Initially, Kanevsky said she joined TikTok to help out her daughter with her videos. Kanevsky then realized the convenience of short videos and utilized the platform to produce videos of class material for her students. 

“I thought if I do like one minute videos just to show a concept or illustrate something, and then use music,” said Kanevsky, “students may be actually willing to watch that.”

For example, Kanevsky did a video series that ran along for three days on the topic of the Stanford Prison Experiment. It was a social psychology experiment that attempted to investigate the psychological effects of perceived power, focusing on the struggle between prisoners and prison officers. 

In another one of her videos, she did a behind-the-scenes take on what it feels like to do prep work for creating these series. It showed Kanevsky working and once she took a break, she shakingly took a sip from her mug; it provided a comedic tone and illustrated the idea of how much work she puts into the series. 

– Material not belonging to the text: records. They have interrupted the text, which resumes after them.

(** Appending a chunk [d] and keeping the last [n]: when [d] itself is at
    least [cap] long only [d] matters, otherwise [n - length d] older
    samples survive. *)
Lemma lastn_extend {A} (l1 l2 d : list A) cap n :
  n ≤ cap →
  (cap ≤ length d → n = cap) →
  (length d < cap → length d ≤ n ∧ lastn (n - length d) l1 = lastn (n - length d) l2) →
  lastn n (l1 ++ lastn cap d) = lastn n (l2 ++ d).
Proof.
  intros Hn Hbig Hsmall. destruct (decide (cap ≤ length d)) as [Hd|Hd].
  - rewrite Hbig by done. rewrite !lastn_app_ge by (rewrite ?length_lastn; lia).
    rewrite lastn_lastn. f_equal. lia.
  - destruct Hsmall as [Hle Heq]; [lia|].
    rewrite (lastn_all cap d) by lia. rewrite !lastn_app_le by lia. by rewrite Heq.
Qed.

Lemma inv_init cap ch : 0 < cap → inv (init cap ch) log0.
Proof.
  intros Hcap. split; simpl.
  - unfold wf. simpl. rewrite length_replicate. repeat split; [lia|].
    by rewrite Nat.Div0.mod_0_l.
  - by rewrite !lastn_0.
  - done.
  - intros c. unfold cursor_ok. simpl. by rewrite !lookup_empty.
Qed.

Lemma inv_write s g d :
  inv s g →
  ∃ s', _audio_callback d s = Some s' ∧ inv s' (log_step (Write d) g) ∧
        capacity s' = capacity s.
Proof.
  intros [Hwf Hring Hcount Hcur].
  destruct (audio_callback_spec s d Hwf) as (s' & Hrun & Hwf' & Hcap & Htot & Hlr & Hrv).
  pose proof (ring_view_length s Hwf) as Hlen.
  destruct Hwf as (Hpos & _ & _).
  exists s'. split; [done|]. split; [|done].
  split; simpl; rewrite ?Hcap, ?Htot, ?Hrv.
  - done.
  - apply lastn_extend; [lia | lia |]. intros Hd. split; [lia|].
    replace (length d `min` capacity s) with (length d) by lia.
    rewrite lastn_drop by lia.
    eapply lastn_le_eq; [|exact Hring]. lia.
  - rewrite length_app. lia.
  - intros c. specialize (Hcur c). unfold cursor_ok in *. simpl.
    rewrite Hlr, Hcap, Htot, lookup_fmap.
    destruct (last_reads s !! c) as [lr|], (unread g !! c) as [b|]; simpl; try done.
    destruct Hcur as (Hle & Heq & pre & Hpre). split; [lia|]. split.
    + destruct (decide (capacity s ≤ length d)) as [Hd|Hd].
      * rewrite !lastn_app_ge by lia. f_equal. lia.
      * rewrite !lastn_app_le by lia. f_equal.
        transitivity (lastn (capacity s - length d) (lastn (capacity s) b)).
        { rewrite lastn_lastn. f_equal. lia. }
        rewrite Heq, lastn_lastn. f_equal. lia.
    + exists pre. by rewrite Hpre, app_assoc.
Qed.

Lemma inv_register s g c : inv s g → inv (register_consumer c s) (log_step (Register c) g).
Proof.
  intros [Hwf Hring Hcount Hcur]. split; simpl; try done.
  intros c'. specialize (Hcur c'). unfold cursor_ok in *. simpl.
  destruct (decide (c = c')) as [->|Hne].
  - rewrite !lookup_insert_eq. split; [lia|]. split; [|by exists []].
    rewrite Nat.sub_0_r, <- Hcount, (Nat.min_comm (length _)).
    apply lastn_min.
  - by rewrite !lookup_insert_ne.
Qed.

Lemma read_unregistered s c :
  last_reads s !! c = None → get_new_audio_chunks c s = Some ([], s).
Proof. intros H. unfold get_new_audio_chunks. by rewrite H. Qed.

Lemma inv_read s g c :
  inv s g →
  ∃ r s', get_new_audio_chunks c s = Some (r, s') ∧ inv s' (log_step (Read c) g) ∧
          capacity s' = capacity s ∧ total_written s' = total_written s ∧
          ∀ b, unread g !! c = Some b →
               r = lastn (capacity s) b ∧ last_reads s' !! c = Some (total_written s).
Proof.
  intros [Hwf Hring Hcount Hcur]. pose proof (Hcur c) as Hc. unfold cursor_ok in Hc.
  destruct (last_reads s !! c) as [lr|] eqn:Hlr, (unread g !! c) as [b|] eqn:Hb;
    try done.
  - destruct Hc as (Hle & Heq & pre & Hpre).
    rewrite (get_new_audio_chunks_spec s c lr) by done.
    eexists _, _. split; [reflexivity|]. split; [|split; [done|split; [done|]]].
    + split; simpl; try done.
      intros c'. specialize (Hcur c'). unfold cursor_ok in *. simpl.
      destruct (decide (c = c')) as [->|Hne].
      * rewrite lookup_insert_eq, lookup_alter_eq, Hb. simpl.
        split; [lia|]. split; [|exists (written g); by rewrite app_nil_r].
        replace (total_written s - total_written s) with 0 by lia.
        by rewrite !lastn_0.
      * by rewrite lookup_insert_ne, lookup_alter_ne.
    + intros ? [= <-]. simpl. rewrite lookup_insert_eq. split; [|done].
      rewrite Heq.
      eapply lastn_le_eq; [|exact Hring]. lia.
  - unfold get_new_audio_chunks. rewrite Hlr.
    eexists _, _. split; [reflexivity|]. split; [|done].
    split; simpl; try done.
    intros c'. specialize (Hcur c'). unfold cursor_ok in *. simpl.
    destruct (decide (c = c')) as [->|Hne].
    + by rewrite lookup_alter_eq, Hlr, Hb.
    + by rewrite lookup_alter_ne.
Qed.

Lemma inv_step o s g :
  inv s g → ∃ s', step o s = Some s' ∧ inv s' (log_step o g) ∧ capacity s' = capacity s.
Proof.
  intros Hinv. destruct o as [d|c|c]; simpl.
  - by apply inv_write.
  - eexists. split; [reflexivity|]. split; [by apply inv_register | done].
  - destruct (inv_read s g c Hinv) as (r & s' & -> & ? & ? & _). simpl. eauto.
Qed.

Lemma inv_run ops : ∀ s g,
  inv s g → ∃ s', run ops s = Some s' ∧ inv s' (log_run ops g) ∧ capacity s' = capacity s.
Proof.
  induction ops as [|o ops IH]; intros s g Hinv; simpl.
  - eauto.
  - destruct (inv_step o s g Hinv) as (s1 & -> & Hinv1 & Hcap1). simpl.
    destruct (IH s1 _ Hinv1) as (s' & Hrun & Hinv' & Hcap'). exists s'.
    split; [done|]. split; [done|]. congruence.
Qed.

One of Kanevsky’s students, Krys Schempp, said that in this “ever-evolving tech-filled world, it feels like teaching will have to adapt to be of any use.” In regards to Kanevsky’s unique approach, Schempp also added,I am confident that her TikToks will encourage more people to study psychology, but it might also inspire more teachers to come out of the libraries, into the future, and reach a whole new level of teaching.” 

After a while of making videos, Kanevsky said she got into it. She kept creating content and interacting with other creators. One of them came into contact with Kanevsky about a creator who was spreading fake information on mental health. The creator started getting questioned about the credibility of their posts and received negative responses. The problem was that the creator was unqualified to give mental health advice.

Kanevsky decided to help out with the situation. “So I made a video,” she said, thinking that as a professor, “maybe I can get through a little better,” and as someone without the credentials, maybe “you shouldn’t talk about mental health.”

That video went viral and a plethora of people asked for more from Kanevsky. Other creators kept tagging her in psychology facts and mental health videos. “That’s how I found out, I wasn’t even aware until January that there is so much misinformation about psychology on TikTok,” added Kanevsky.

For the debunking videos, there was a video that reached over 14 million views. A TikToker claimed that “Psychology says that when someone is laughing and they look at you, they’re attracted to you.” In response, Kanevsky had a simple explanation. “Psychology says no such thing. And don’t even get me started on the ‘if you dream about someone, that means they are in love with you.’ How is that supposed to work?” 

Schempp said she wanted to include that “Dr. Kanevsky feels like a TikTok autocorrect feature that politely comes in to correct these misconceptions, specifically when they are applied to viral accounts. In this way, she is a cure for viral disinformation.” 

Following the trend of TikTok videos, whether it’s for educational or entertainment purposes, Kanevsky took the opportunity to engage with her students by debunking false information in a way that made her virally famous and eventually, Kanevsky laughingly confirmed, became her hobby.